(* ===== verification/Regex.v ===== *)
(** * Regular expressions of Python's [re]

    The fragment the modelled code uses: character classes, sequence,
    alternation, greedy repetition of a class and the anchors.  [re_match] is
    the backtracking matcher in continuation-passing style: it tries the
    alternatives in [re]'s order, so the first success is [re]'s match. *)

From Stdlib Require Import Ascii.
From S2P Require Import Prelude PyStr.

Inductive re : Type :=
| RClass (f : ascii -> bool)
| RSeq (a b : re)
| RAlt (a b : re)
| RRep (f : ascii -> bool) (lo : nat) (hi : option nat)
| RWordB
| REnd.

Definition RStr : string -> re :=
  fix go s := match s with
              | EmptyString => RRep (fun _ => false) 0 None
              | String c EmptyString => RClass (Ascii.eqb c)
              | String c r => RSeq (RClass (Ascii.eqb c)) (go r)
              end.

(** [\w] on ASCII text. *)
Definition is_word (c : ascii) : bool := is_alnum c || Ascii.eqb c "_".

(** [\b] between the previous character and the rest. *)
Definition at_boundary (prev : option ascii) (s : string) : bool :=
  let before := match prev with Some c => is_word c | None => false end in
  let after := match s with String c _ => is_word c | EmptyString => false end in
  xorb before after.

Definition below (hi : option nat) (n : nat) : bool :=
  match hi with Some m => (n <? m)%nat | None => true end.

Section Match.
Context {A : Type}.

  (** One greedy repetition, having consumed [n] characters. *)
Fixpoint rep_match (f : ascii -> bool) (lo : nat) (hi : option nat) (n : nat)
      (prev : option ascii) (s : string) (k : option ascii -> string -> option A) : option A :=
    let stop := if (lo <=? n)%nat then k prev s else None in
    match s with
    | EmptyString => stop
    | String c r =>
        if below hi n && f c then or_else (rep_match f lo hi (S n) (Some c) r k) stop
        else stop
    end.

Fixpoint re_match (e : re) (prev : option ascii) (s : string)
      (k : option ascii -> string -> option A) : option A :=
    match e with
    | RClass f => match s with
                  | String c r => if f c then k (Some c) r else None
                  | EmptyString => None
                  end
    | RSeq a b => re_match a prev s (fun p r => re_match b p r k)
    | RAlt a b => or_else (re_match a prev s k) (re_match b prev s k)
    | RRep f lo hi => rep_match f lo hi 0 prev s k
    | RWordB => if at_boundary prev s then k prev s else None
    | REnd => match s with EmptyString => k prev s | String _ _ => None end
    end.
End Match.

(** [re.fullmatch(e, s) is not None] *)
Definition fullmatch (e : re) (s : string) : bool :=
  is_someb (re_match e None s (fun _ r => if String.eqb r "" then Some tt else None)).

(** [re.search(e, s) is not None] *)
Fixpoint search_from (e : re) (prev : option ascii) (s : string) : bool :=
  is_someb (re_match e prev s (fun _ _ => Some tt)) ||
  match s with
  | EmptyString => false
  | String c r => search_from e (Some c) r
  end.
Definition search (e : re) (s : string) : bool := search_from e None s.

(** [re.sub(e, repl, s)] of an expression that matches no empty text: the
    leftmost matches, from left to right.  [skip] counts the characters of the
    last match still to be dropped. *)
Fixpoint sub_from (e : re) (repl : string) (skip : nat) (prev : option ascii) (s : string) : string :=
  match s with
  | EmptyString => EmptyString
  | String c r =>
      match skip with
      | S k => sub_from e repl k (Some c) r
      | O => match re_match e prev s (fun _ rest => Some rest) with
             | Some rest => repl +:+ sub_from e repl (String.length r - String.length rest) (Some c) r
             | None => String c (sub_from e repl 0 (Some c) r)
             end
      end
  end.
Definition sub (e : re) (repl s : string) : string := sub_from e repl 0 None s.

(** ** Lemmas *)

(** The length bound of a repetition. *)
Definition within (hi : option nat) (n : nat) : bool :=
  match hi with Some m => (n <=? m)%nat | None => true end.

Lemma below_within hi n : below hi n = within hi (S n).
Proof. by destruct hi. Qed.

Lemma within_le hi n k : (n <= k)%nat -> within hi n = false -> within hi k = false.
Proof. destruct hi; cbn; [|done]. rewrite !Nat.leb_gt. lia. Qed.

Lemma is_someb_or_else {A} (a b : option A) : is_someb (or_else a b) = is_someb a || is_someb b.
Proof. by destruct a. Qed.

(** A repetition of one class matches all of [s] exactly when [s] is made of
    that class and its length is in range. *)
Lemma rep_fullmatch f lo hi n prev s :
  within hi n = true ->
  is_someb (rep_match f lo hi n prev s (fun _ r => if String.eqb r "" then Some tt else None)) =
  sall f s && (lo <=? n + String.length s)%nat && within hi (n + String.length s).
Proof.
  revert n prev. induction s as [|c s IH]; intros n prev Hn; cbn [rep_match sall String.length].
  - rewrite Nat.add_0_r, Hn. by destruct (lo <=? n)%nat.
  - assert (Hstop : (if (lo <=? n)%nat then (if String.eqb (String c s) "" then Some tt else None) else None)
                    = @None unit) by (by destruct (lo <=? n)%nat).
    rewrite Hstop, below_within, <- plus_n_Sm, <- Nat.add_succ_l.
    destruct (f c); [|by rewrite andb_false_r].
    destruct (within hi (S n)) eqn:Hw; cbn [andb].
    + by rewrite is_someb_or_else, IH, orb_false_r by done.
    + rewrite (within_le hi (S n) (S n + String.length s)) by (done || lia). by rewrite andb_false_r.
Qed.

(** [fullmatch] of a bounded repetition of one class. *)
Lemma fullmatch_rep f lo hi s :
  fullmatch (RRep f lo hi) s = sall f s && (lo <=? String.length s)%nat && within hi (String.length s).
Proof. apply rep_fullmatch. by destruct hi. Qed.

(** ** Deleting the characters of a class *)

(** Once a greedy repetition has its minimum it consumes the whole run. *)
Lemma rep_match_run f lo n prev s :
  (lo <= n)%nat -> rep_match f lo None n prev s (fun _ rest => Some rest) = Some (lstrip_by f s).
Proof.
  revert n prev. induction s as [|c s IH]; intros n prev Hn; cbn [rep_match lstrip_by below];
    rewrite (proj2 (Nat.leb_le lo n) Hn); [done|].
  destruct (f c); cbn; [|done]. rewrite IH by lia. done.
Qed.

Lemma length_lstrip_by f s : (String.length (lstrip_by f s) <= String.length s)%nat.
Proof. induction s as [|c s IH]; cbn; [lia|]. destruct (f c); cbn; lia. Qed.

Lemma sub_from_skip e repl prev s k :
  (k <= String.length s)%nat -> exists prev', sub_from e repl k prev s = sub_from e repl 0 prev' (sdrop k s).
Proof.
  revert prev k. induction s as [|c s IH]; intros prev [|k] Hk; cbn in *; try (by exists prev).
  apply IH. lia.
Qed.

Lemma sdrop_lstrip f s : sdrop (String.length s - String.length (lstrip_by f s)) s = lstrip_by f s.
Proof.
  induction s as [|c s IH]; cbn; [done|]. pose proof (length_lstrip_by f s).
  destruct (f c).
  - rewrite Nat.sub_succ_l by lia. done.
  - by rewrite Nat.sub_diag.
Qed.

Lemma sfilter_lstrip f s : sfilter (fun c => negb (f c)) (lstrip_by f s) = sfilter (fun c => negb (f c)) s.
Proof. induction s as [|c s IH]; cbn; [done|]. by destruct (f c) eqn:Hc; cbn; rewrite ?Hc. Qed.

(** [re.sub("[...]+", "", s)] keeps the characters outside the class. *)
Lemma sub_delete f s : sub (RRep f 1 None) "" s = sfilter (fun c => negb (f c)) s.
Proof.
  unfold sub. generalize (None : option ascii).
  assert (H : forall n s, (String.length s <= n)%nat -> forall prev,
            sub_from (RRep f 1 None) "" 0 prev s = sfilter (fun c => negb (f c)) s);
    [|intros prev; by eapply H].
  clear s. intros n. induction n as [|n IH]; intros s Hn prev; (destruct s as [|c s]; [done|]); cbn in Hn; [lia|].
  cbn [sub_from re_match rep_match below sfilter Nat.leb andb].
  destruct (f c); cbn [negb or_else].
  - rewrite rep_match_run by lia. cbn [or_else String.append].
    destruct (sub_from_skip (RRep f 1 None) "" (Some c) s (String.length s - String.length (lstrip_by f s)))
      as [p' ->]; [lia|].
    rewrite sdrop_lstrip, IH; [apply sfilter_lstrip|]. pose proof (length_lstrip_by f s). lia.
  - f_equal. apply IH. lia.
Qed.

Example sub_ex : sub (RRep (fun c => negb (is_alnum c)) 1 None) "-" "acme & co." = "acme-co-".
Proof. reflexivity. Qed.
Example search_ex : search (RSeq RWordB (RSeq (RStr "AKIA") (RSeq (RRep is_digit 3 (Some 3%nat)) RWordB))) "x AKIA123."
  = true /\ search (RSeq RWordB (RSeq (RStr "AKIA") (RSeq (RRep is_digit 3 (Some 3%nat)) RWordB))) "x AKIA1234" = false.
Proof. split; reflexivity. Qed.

What the exercise asks: The reply should hold only the lines from the beginning of the listing to the line with "(** [\b] between", both ends included, unchanged.

Answer to this task:
(* ===== verification/Regex.v ===== *)
(** * Regular expressions of Python's [re]

    The fragment the modelled code uses: character classes, sequence,
    alternation, greedy repetition of a class and the anchors.  [re_match] is
    the backtracking matcher in continuation-passing style: it tries the
    alternatives in [re]'s order, so the first success is [re]'s match. *)

From Stdlib Require Import Ascii.
From S2P Require Import Prelude PyStr.

Inductive re : Type :=
| RClass (f : ascii -> bool)
| RSeq (a b : re)
| RAlt (a b : re)
| RRep (f : ascii -> bool) (lo : nat) (hi : option nat)
| RWordB
| REnd.

Definition RStr : string -> re :=
  fix go s := match s with
              | EmptyString => RRep (fun _ => false) 0 None
              | String c EmptyString => RClass (Ascii.eqb c)
              | String c r => RSeq (RClass (Ascii.eqb c)) (go r)
              end.

(** [\w] on ASCII text. *)
Definition is_word (c : ascii) : bool := is_alnum c || Ascii.eqb c "_".

(** [\b] between the previous character and the rest. *)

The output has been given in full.